EXERCISE DESCRIPTION: Beginning at the line containing "Definition attempt_from_row (r" in the material below and ending at the line containing "(a_process_start_ticks r) (_optional_json_object", return each line exactly and add nothing.

TASK INPUTS Block Start

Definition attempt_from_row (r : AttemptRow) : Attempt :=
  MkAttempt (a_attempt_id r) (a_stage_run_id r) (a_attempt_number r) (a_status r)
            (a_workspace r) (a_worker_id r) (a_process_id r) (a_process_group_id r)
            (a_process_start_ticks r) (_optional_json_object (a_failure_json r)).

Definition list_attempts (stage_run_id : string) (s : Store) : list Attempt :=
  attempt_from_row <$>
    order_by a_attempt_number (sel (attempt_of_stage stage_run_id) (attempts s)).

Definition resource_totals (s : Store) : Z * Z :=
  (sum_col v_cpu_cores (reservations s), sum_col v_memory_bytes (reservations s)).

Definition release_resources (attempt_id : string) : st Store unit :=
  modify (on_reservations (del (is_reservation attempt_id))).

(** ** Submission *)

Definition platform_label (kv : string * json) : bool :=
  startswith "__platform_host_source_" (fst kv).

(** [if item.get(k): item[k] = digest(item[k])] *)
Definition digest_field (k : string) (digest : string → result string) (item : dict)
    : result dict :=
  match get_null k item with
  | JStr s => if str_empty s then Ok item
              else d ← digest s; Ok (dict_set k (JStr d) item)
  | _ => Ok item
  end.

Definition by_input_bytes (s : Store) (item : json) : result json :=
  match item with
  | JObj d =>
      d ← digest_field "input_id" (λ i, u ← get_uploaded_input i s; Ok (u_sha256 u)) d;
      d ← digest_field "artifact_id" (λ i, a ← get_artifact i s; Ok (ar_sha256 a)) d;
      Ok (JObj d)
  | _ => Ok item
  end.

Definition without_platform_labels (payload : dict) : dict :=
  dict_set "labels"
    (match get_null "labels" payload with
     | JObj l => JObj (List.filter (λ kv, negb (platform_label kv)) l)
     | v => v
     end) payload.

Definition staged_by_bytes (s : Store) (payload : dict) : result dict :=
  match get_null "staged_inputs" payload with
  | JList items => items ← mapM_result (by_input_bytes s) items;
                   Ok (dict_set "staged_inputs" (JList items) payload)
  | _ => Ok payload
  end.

TASK INPUTS Block End
TASK INPUTS Block Start

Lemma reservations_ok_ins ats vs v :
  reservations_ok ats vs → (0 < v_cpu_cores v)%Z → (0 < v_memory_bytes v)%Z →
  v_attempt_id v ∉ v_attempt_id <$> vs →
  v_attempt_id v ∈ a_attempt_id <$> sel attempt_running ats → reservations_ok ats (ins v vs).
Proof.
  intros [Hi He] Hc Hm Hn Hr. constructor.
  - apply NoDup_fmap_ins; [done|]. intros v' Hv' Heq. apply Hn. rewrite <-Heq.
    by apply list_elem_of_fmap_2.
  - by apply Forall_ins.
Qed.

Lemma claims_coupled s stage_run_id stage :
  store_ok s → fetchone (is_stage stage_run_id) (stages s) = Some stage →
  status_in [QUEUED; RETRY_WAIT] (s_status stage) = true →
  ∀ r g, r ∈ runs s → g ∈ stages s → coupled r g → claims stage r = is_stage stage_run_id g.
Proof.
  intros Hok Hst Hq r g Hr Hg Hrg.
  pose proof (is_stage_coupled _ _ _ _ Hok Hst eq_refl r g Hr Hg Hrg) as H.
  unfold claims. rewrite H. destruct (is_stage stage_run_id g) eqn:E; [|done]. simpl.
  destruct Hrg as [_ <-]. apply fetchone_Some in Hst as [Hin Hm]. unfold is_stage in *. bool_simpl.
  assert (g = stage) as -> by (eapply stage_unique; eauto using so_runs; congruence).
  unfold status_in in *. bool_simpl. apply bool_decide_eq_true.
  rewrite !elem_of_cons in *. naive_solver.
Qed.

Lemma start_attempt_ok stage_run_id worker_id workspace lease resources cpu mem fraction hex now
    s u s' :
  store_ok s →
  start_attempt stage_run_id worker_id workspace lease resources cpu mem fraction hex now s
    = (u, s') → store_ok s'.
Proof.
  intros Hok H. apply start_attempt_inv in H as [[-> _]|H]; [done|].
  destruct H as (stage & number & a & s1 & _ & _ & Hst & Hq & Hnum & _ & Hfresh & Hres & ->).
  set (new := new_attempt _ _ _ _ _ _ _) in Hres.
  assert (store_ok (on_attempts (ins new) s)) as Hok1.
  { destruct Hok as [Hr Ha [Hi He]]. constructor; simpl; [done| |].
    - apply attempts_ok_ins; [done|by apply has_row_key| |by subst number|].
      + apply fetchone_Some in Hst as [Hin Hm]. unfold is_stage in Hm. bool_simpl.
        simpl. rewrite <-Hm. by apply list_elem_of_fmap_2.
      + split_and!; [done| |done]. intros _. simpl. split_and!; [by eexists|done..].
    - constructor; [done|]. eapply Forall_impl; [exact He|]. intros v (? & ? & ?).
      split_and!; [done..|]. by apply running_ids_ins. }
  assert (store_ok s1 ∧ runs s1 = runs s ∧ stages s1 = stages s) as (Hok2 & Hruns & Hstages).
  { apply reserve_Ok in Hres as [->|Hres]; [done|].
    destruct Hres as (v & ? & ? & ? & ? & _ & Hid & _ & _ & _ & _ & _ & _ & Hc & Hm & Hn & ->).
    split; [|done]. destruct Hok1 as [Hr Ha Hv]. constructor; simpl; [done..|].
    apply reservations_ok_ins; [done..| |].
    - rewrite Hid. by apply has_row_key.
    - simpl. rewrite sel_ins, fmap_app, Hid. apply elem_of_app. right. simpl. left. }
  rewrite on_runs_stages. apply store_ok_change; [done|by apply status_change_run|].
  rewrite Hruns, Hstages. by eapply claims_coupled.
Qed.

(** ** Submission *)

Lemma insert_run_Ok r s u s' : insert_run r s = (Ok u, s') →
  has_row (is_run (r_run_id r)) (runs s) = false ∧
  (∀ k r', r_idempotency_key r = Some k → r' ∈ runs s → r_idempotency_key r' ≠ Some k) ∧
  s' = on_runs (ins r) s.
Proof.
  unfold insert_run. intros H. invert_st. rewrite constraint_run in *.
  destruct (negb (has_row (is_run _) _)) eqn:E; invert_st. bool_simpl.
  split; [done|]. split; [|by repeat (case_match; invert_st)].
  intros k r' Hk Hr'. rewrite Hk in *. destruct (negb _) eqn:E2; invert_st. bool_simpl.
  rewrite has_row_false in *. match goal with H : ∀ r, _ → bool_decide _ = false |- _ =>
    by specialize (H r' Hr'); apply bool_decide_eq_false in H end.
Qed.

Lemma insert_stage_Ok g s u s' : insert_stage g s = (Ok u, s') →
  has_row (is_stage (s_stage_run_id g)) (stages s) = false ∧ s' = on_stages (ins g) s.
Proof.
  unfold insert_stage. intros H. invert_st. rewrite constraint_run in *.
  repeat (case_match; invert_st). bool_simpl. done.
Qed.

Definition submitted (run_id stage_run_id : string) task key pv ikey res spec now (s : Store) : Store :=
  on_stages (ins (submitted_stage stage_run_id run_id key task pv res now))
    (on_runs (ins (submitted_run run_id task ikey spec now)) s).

TASK INPUTS Block End

ANSWER BOX:
Definition attempt_from_row (r : AttemptRow) : Attempt :=
  MkAttempt (a_attempt_id r) (a_stage_run_id r) (a_attempt_number r) (a_status r)
            (a_workspace r) (a_worker_id r) (a_process_id r) (a_process_group_id r)
            (a_process_start_ticks r) (_optional_json_object (a_failure_json r)).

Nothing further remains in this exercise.